The protein α-synuclein (αsyn) forms pathologic aggregates in a number of neurodegenerative diseases including Lewy body dementia (LBD) and Parkinson's disease (PD). It is unclear why diseases such as LBD may develop widespread αsyn pathology, while in Alzheimer's disease with amygdala restricted Lewy bodies (AD/ALB) the αsyn aggregates remain localized. The amygdala contains αsyn aggregates in both LBD and in AD/ALB; to understand why αsyn pathology continues to progress in LBD but not in AD/ALB, tissue from the amygdala and other regions were obtained from 14 cases of LBD, 9 cases of AD/ALB, and 4 controls for immunohistochemical and biochemical characterization.
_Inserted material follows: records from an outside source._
(* ===== verification/ShSpec.v ===== *)
(** * The parser of the shell always answers, and its strings are right

    Every routine is shown to end, with a syntax error or with a tree whose
    strings are words of the line; every loop and every recursive call
    consumes a character.  [nulterminate] then cuts the strings out of the
    line without damaging one another. *)

From S2P Require Import Prelude Layout Sh.

(** A character of a word. *)
Definition plain (c : Z) : bool := negb (among whitespace c) && negb (among symbols c).

(** A word of the line: not empty, made of plain characters and as long as
    they go. *)
Definition word_ok (buf : list Z) (w : word) : Prop :=
  (w.1 < w.2 ≤ es buf)%nat ∧
  (∀ j, (w.1 ≤ j < w.2)%nat → plain (char_at buf j) = true) ∧
  (w.2 = es buf ∨ plain (char_at buf w.2) = false).

(** Every string of a tree is a word of the line, every array of arguments
    has room for its terminating null pointer, and redirections are of the
    standard input or output. *)
Fixpoint cmd_ok (buf : list Z) (c : cmd) : Prop :=
  match c with
  | EXEC argv => Forall (word_ok buf) argv ∧ (length argv < MAXARGS)%nat
  | REDIR c w _ fd => cmd_ok buf c ∧ word_ok buf w ∧ (fd = 0 ∨ fd = 1)
  | PIPE l r | LIST l r => cmd_ok buf l ∧ cmd_ok buf r
  | BACK c => cmd_ok buf c
  end.

(** The strings of a tree. *)
Fixpoint cmd_words (c : cmd) : list word :=
  match c with
  | EXEC argv => argv
  | REDIR c w _ _ => cmd_words c ++ [w]
  | PIPE l r | LIST l r => cmd_words l ++ cmd_words r
  | BACK c => cmd_words c
  end.

(** The string that starts at [w.1] in the buffer [b] is the word of the
    line, terminated. *)
Definition reads_word (buf b : list Z) (w : word) : Prop :=
  (∀ j, (w.1 ≤ j < w.2)%nat → b !! j = buf !! j) ∧ b !! w.2 = Some 0.

(** A routine answers: it does not run out of fuel, and its result
    satisfies [Q]. *)
Definition answers {A} (Q : A → nat → Prop) (r : parsed A) : Prop :=
  match r with
  | Parsed a i => Q a i
  | Syntax _ => True
  | NoFuel => False
  end.

Lemma answers_bind {A B} (Q : A → nat → Prop) (R : B → nat → Prop) (m : parser A) (k : A → parser B) i :
  answers Q (m i) → (∀ a j, Q a j → answers R (k a j)) → answers R ((m ≫= k) i).
Proof. unfold mbind, parser_bind. destruct (m i); naive_solver. Qed.

Lemma answers_mono {A} (Q R : A → nat → Prop) r :
  answers Q r → (∀ a i, Q a i → R a i) → answers R r.
Proof. destruct r; naive_solver. Qed.

Section spec.
Context (buf : list Z) (Hbuf : Forall (λ c, c ≠ 0) buf).
Notation es := (es buf).
Notation char_at := (char_at buf).

Lemma char_nonzero i : (i < es)%nat → char_at i ≠ 0.
Proof.
  intros Hi. unfold Sh.char_at. destruct (lookup_lt_is_Some_2 buf i Hi) as [c Hc].
  rewrite Hc. exact (Forall_lookup_1 _ _ _ _ Hbuf Hc).
Qed.

Lemma char_end i : char_at i ≠ 0 → (i < es)%nat.
Proof.
  unfold Sh.char_at. destruct (buf !! i) eqn:E; [|done].
  intros _. by eapply lookup_lt_Some.
Qed.

Lemma skip_loop_spec p n i :
  let k := skip_loop buf p n i in
  (i ≤ k ≤ i + n)%nat ∧ (∀ j, (i ≤ j < k)%nat → p (char_at j) = true) ∧
  (k = i + n ∨ p (char_at k) = false)%nat.
Proof.
  revert i. induction n as [|n IH]; intros i; simpl; [split_and!; try lia; left; lia|].
  destruct (p (char_at i)) eqn:E; [|split_and!; try lia; by right].
  destruct (IH (S i)) as (H1 & H2 & H3). split_and!; [lia..| |].
  - intros j Hj. destruct (decide (j = i)) as [->|]; [done|]. apply H2. lia.
  - destruct H3; [left; lia|by right].
Qed.

Lemma skip_spec p i : (i ≤ es)%nat →
  (i ≤ skip buf p i ≤ es)%nat ∧
  (∀ j, (i ≤ j < skip buf p i)%nat → p (char_at j) = true) ∧
  (skip buf p i = es ∨ p (char_at (skip buf p i)) = false).
Proof.
  intros Hi. destruct (skip_loop_spec p (es - i) i) as (H1 & H2 & H3).
  fold (skip buf p i) in *. split_and!; [lia..|done|]. destruct H3; [left; lia|by right].
Qed.

(** What a token is: the position moves unless the line is over, and the
    string of a word is one. *)
Definition token_post (i : nat) (t : Z * word) (i' : nat) : Prop :=
  (i ≤ i' ≤ es)%nat ∧ (i < es → i < i')%nat ∧ (t.1 = WORD → word_ok buf t.2).

Lemma plain_not_white c : among whitespace c = false → c ≠ 0 →
  among [BAR; LPAREN; RPAREN; SEMI; AMP; LESS] c = false → c ≠ GREATER → plain c = true.
Proof.
  unfold plain, among. rewrite !bool_decide_eq_false. intros Hw _ Hs Hg.
  rewrite !bool_decide_eq_false_2; [done| |done].
  unfold symbols, BAR, LPAREN, RPAREN, SEMI, AMP, LESS, GREATER in *. set_solver.
Qed.

(** The word that starts at [s]. *)
Lemma word_at s : (s < es)%nat → plain (char_at s) = true → word_ok buf (s, skip buf plain s).
Proof.
  intros Hs Hp. destruct (skip_spec plain s) as (H1 & H2 & H3); [lia|].
  split_and!; simpl; [|lia|done|done].
  destruct (decide (skip buf plain s = s)) as [E|]; [|lia].
  rewrite E in H3. destruct H3; [lia|congruence].
Qed.

Lemma gettoken_answers i : (i ≤ es)%nat → answers (token_post i) (gettoken buf i).
Proof.
  intros Hi. unfold gettoken.
  destruct (skip_spec (among whitespace) i Hi) as (H1 & _ & H3).
  set (s := skip buf (among whitespace) i) in *.
  fold plain.
  match goal with |- context [let '(_, _) := ?e in _] => set (t := e) end.
  assert (Ht : (s ≤ t.2 ≤ es)%nat ∧ (s < es → s < t.2)%nat ∧ (t.1 = WORD → word_ok buf (s, t.2))).
  { subst t. destruct (Z.eqb_spec (char_at s) 0) as [E|E].
    { simpl. rewrite E. split_and!; [lia..| |done].
      intros Hs. by apply char_nonzero in Hs. }
    pose proof (char_end _ E) as Hs.
    destruct (among [_; _; _; _; _; _] _) eqn:Hsym.
    { simpl. split_and!; [lia..|]. intros Ew. rewrite Ew in Hsym. by vm_compute in Hsym. }
    destruct (Z.eqb_spec (char_at s) GREATER) as [Eg|Eg].
    { destruct (Z.eqb_spec (char_at (S s)) GREATER) as [E2|E2]; simpl.
      - assert (S s < es)%nat by (apply char_end; by rewrite E2). split_and!; [lia..|done].
      - rewrite Eg. split_and!; [lia..|done]. }
    assert (Hp : plain (char_at s) = true) by (apply plain_not_white; [destruct H3; [lia|done]|done..]).
    pose proof (word_at s Hs Hp) as Hw. destruct (Hw) as [Hlt _]; simpl in *. split_and!; [lia..|done]. }
  destruct t as [ret s']; simpl in *. destruct Ht as (Ha & Hb & Hc).
  destruct (skip_spec (among whitespace) s') as (H4 & _ & _); [lia|].
  unfold token_post. simpl. split_and!; [lia..|done].
Qed.

Lemma peek_answers toks i : (i ≤ es)%nat →
  answers (λ b i', (i ≤ i' ≤ es)%nat ∧ (b = true → (i' < es)%nat)) (peek buf toks i).
Proof.
  intros Hi. destruct (skip_spec (among whitespace) i Hi) as (H1 & _ & _).
  simpl. split; [done|]. intros [Hc _]%andb_prop. apply char_end.
  by destruct (Z.eqb_spec (char_at (skip buf (among whitespace) i)) 0).
Qed.

(** The results that the routines for commands and redirections give. *)
Definition tree_post (i : nat) (c : cmd) (i' : nat) : Prop := (i ≤ i' ≤ es)%nat ∧ cmd_ok buf c.
Definition redir_ok (r : redir) : Prop := word_ok buf (r_file r) ∧ (r_fd r = 0 ∨ r_fd r = 1).
Definition redirs_post (i : nat) (rs : list redir) (i' : nat) : Prop :=
  (i ≤ i' ≤ es)%nat ∧ Forall redir_ok rs.

Lemma redirs_ok c rs :
  cmd_ok buf c → Forall redir_ok rs → cmd_ok buf (foldl redircmd c rs).
Proof. intros Hc Hrs. revert c Hc. induction Hrs as [|r rs [? ?]]; intros c Hc; simpl; [done|]. by apply IHHrs. Qed.

(** A call of a routine that answers, then the rest. *)
Ltac first_call L :=
  eapply answers_bind; [apply L; first [lia | done | by constructor]|].

Lemma parseredirs_answers fuel rs i : (i ≤ es)%nat → (es - i < fuel)%nat →
  Forall redir_ok rs → answers (redirs_post i) (parseredirs buf fuel rs i).
Proof.
  revert rs i. induction fuel as [|fuel IH]; intros rs i Hi Hf Hrs; [lia|]. simpl.
  first_call peek_answers. intros b j [Hj Hb]. destruct b; simpl; [|done].
  specialize (Hb eq_refl). first_call gettoken_answers. intros [tok w0] k (Hk & Hk' & _).
  first_call gettoken_answers. intros [kind w] l (Hl & _ & Hw).
  destruct (Z.eqb_spec kind WORD) as [->|]; simpl; [|done]. specialize (Hw eq_refl).
  assert (Hnext : ∀ rs', Forall redir_ok rs' →
    answers (redirs_post i) (parseredirs buf fuel rs' l)).
  { intros rs' Hrs'. eapply answers_mono; [apply IH; [lia..|done]|].
    intros a m [Hm Ha]. split; [lia|done]. }
  repeat case_match; apply Hnext; try done; apply Forall_app; (split; [done|]);
    apply Forall_singleton; split; cbn; by auto.
Qed.

Lemma parse_args_answers fuel argv rs i : (i ≤ es)%nat →
  (MAXARGS < fuel + length argv)%nat → (length argv < MAXARGS)%nat → Forall (word_ok buf) argv →
  Forall redir_ok rs → answers (tree_post i) (parse_args buf fuel argv rs i).
Proof.
  revert argv rs i. induction fuel as [|fuel IH]; intros argv rs i Hi Hf Hn Hargv Hrs; [lia|].
  cbn [parse_args]. assert (Hdone : cmd_ok buf (foldl redircmd (EXEC argv) rs)) by by apply redirs_ok.
  first_call peek_answers. intros b j [Hj _]. destruct b; [by split|].
  first_call gettoken_answers. intros [tok w] k (Hk & _ & Hw).
  destruct (Z.eqb_spec tok 0); [split; [lia|done]|].
  destruct (Z.eqb_spec tok WORD) as [->|]; cbn [negb]; [|done]. specialize (Hw eq_refl).
  destruct (Nat.leb_spec MAXARGS (length (argv ++ [w]))) as [|Hlt]; [done|].
  rewrite length_app in Hlt. simpl in Hlt.
  first_call parseredirs_answers. intros rs' l [Hl Hrs'].
  eapply answers_mono; [apply IH|]; try done; rewrite ?length_app; simpl; try lia.
  - apply Forall_app. by split; [|constructor].
  - intros c m [Hm Hc]. split; [lia|done].
Qed.

Lemma parse_backs_answers fuel c i : (i ≤ es)%nat → (es - i < fuel)%nat →
  cmd_ok buf c → answers (tree_post i) (parse_backs buf fuel c i).
Proof.
  revert c i. induction fuel as [|fuel IH]; intros c i Hi Hf Hc; [lia|]. simpl.
  first_call peek_answers. intros b j [Hj Hb]. destruct b; simpl; [|done].
  specialize (Hb eq_refl). first_call gettoken_answers. intros t k (Hk & Hk' & _).
  eapply answers_mono; [apply IH; [lia..|done]|]. intros c' l [Hl ?]. split; [lia|done].
Qed.

(** The four routines that call one another: each answers when four times
    the number of characters left, and a little more, is its fuel. *)
Lemma parse_answers fuel :
  (∀ i, (i ≤ es)%nat → (4 * (es - i) + 4 ≤ fuel)%nat → answers (tree_post i) (parseline buf fuel i)) ∧
  (∀ i, (i ≤ es)%nat → (4 * (es - i) + 3 ≤ fuel)%nat → answers (tree_post i) (parsepipe buf fuel i)) ∧
  (∀ i, (i ≤ es)%nat → (4 * (es - i) + 2 ≤ fuel)%nat → answers (tree_post i) (parseexec buf fuel i)) ∧
  (∀ i, (i ≤ es)%nat → (4 * (es - i) + 1 ≤ fuel)%nat → answers (tree_post i) (parseblock buf fuel i)).
Proof.
  induction fuel as [|fuel (IHl & IHp & IHe & IHb)]; [split_and!; lia|].
  split_and!; intros i Hi Hf; cbn [parseline parsepipe parseexec parseblock].
  - first_call IHp. intros c j [Hj Hc]. first_call parse_backs_answers. intros c' k [Hk Hc'].
    first_call peek_answers. intros b l [Hl Hb]. destruct b; [|by split; [lia|]].
    specialize (Hb eq_refl). first_call gettoken_answers. intros t m (Hm & Hm' & _).
    first_call IHl. intros r n [Hn Hr]. split; [lia|done].
  - first_call IHe. intros c j [Hj Hc]. first_call peek_answers. intros b l [Hl Hb].
    destruct b; [|by split; [lia|]].
    specialize (Hb eq_refl). first_call gettoken_answers. intros t m (Hm & Hm' & _).
    first_call IHp. intros r n [Hn Hr]. split; [lia|done].
  - first_call peek_answers. intros b j [Hj Hb]. destruct b.
    + eapply answers_mono; [apply IHb; lia|]. intros c k [Hk Hc]. split; [lia|done].
    + first_call parseredirs_answers. intros rs k [Hk Hrs].
      eapply answers_mono; [apply parse_args_answers; unfold MAXARGS; simpl; first [lia|done|by constructor]|].
      intros c l [Hl Hc]. split; [lia|done].
  - first_call peek_answers. intros b j [Hj Hb]. destruct b; cbn [negb]; [|done].
    specialize (Hb eq_refl). first_call gettoken_answers. intros t m (Hm & Hm' & _).
    first_call IHl. intros c k [Hk Hc]. first_call peek_answers. intros b l [Hl _].
    destruct b; cbn [negb]; [|done]. first_call gettoken_answers. intros t' n (Hn & _).
    first_call parseredirs_answers. intros rs o [Ho Hrs]. split; [lia|by apply redirs_ok].
Qed.

(** ** nulterminate *)

Lemma nul_positions_words c : nul_positions c = snd <$> cmd_words c.
Proof. induction c; simpl; rewrite ?fmap_app; by f_equal. Qed.

Lemma cmd_words_ok c : cmd_ok buf c → Forall (word_ok buf) (cmd_words c).
Proof.
  induction c; simpl; [by intros []| |..|by auto].
  { intros (? & ? & _). apply Forall_app; by auto. }
  all: intros []; apply Forall_app; by auto.
Qed.

Lemma zeros_lookup (ps : list nat) (l : list Z) j : (j < length l)%nat →
  foldl (λ l j, <[j := 0]> l) l ps !! j = if decide (j ∈ ps) then Some 0 else l !! j.
Proof.
  revert l. induction ps as [|p ps IH]; intros l Hj; simpl; [done|].
  rewrite IH by by rewrite length_insert.
  destruct (decide (j = p)) as [->|Hne].
  - rewrite list_lookup_insert_eq by done. rewrite (decide_True (P := p ∈ p :: ps)) by set_solver.
    by destruct (decide _).
  - rewrite list_lookup_insert_ne by done.
    destruct (decide (j ∈ ps)), (decide (j ∈ p :: ps)); set_solver.
Qed.

(** No word is cut by the end of another: the ends are not plain. *)
Lemma nulterminate_words c : cmd_ok buf c →
  Forall (reads_word buf (nulterminate buf c)) (cmd_words c).
Proof.
  intros Hc%cmd_words_ok. apply Forall_forall. intros w Hw.
  pose proof (proj1 (Forall_forall _ _) Hc w Hw) as (Hlt & Hplain & _).
  unfold nulterminate. rewrite nul_positions_words. split.
  - intros j Hj. rewrite zeros_lookup by (rewrite length_app; simpl; unfold Sh.es in *; lia).
    rewrite decide_False, lookup_app_l; [done|unfold Sh.es in *; lia|].
    intros (w' & -> & Hw')%list_elem_of_fmap.
    pose proof (proj1 (Forall_forall _ _) Hc w' Hw') as (_ & _ & [|Hend]); [lia|].
    by rewrite Hplain in Hend.
  - rewrite zeros_lookup by (rewrite length_app; simpl; unfold Sh.es in *; lia).
    rewrite decide_True; [done|]. apply list_elem_of_fmap. by exists w.
Qed.
End spec.

Lemma parsecmd_ok buf :
  Forall (λ c, c ≠ 0) buf →
  answers (λ '(c, b) i, i = es buf ∧ cmd_ok buf c ∧ Forall (reads_word buf b) (cmd_words c))
    (parsecmd buf).
Proof.
  intros Hbuf. unfold parsecmd.
  eapply answers_bind; [apply (parse_answers buf Hbuf); lia|]. intros c i [Hi Hc].
  eapply answers_bind; [apply peek_answers; lia|]. intros b j [Hj _].
  unfold leftovers. destruct (Nat.eqb_spec j (es buf)) as [->|]; cbn [negb]; [|done].
  split_and!; [done..|]. by apply nulterminate_words.
Qed.

(** C30: the shell parses every line: on any line of nonzero characters
    [parsecmd] ends, with a syntax error or with a command, and the fuel of
    the model is enough for its loops and its recursion.  The command has
    used the whole line, every array of arguments has room for its null
    pointer, every string is a maximal word of the line, and after
    [nulterminate] the buffer holds each of them, terminated. *)
Theorem parsecmd_answers buf :
  Forall (λ c, c ≠ 0) buf →
  answers (λ '(c, b) i, i = es buf ∧ cmd_ok buf c ∧ Forall (reads_word buf b) (cmd_words c))
    (parsecmd buf).
Proof. apply parsecmd_ok. Qed.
Utilizing a panel of previously characterized αsyn antibodies, numerous unique pathologies differentiating LBD and AD/ALB were revealed; particularly the presence of dense neuropil αsyn aggregates, astrocytic αsyn, and αsyn-containing dystrophic neurites within senile plaques. Within LBD, these unique pathologies were predominantly present within the amygdala. Biochemically, the amygdala in LBD prominently contained specific carboxy-truncated forms of αsyn which are highly prone to aggregate, suggesting that the amygdala may be prone to initiate development of αsyn pathology. Similar to carboxy-truncated αsyn, it was demonstrated herein that the presence of aggregation prone A53T αsyn is sufficient to drive misfolding of wild-type αsyn in human disease. Overall, this study identifies within the amygdala in LBD the presence of unique strain-like variation in αsyn pathology that may be a determinant of disease progression.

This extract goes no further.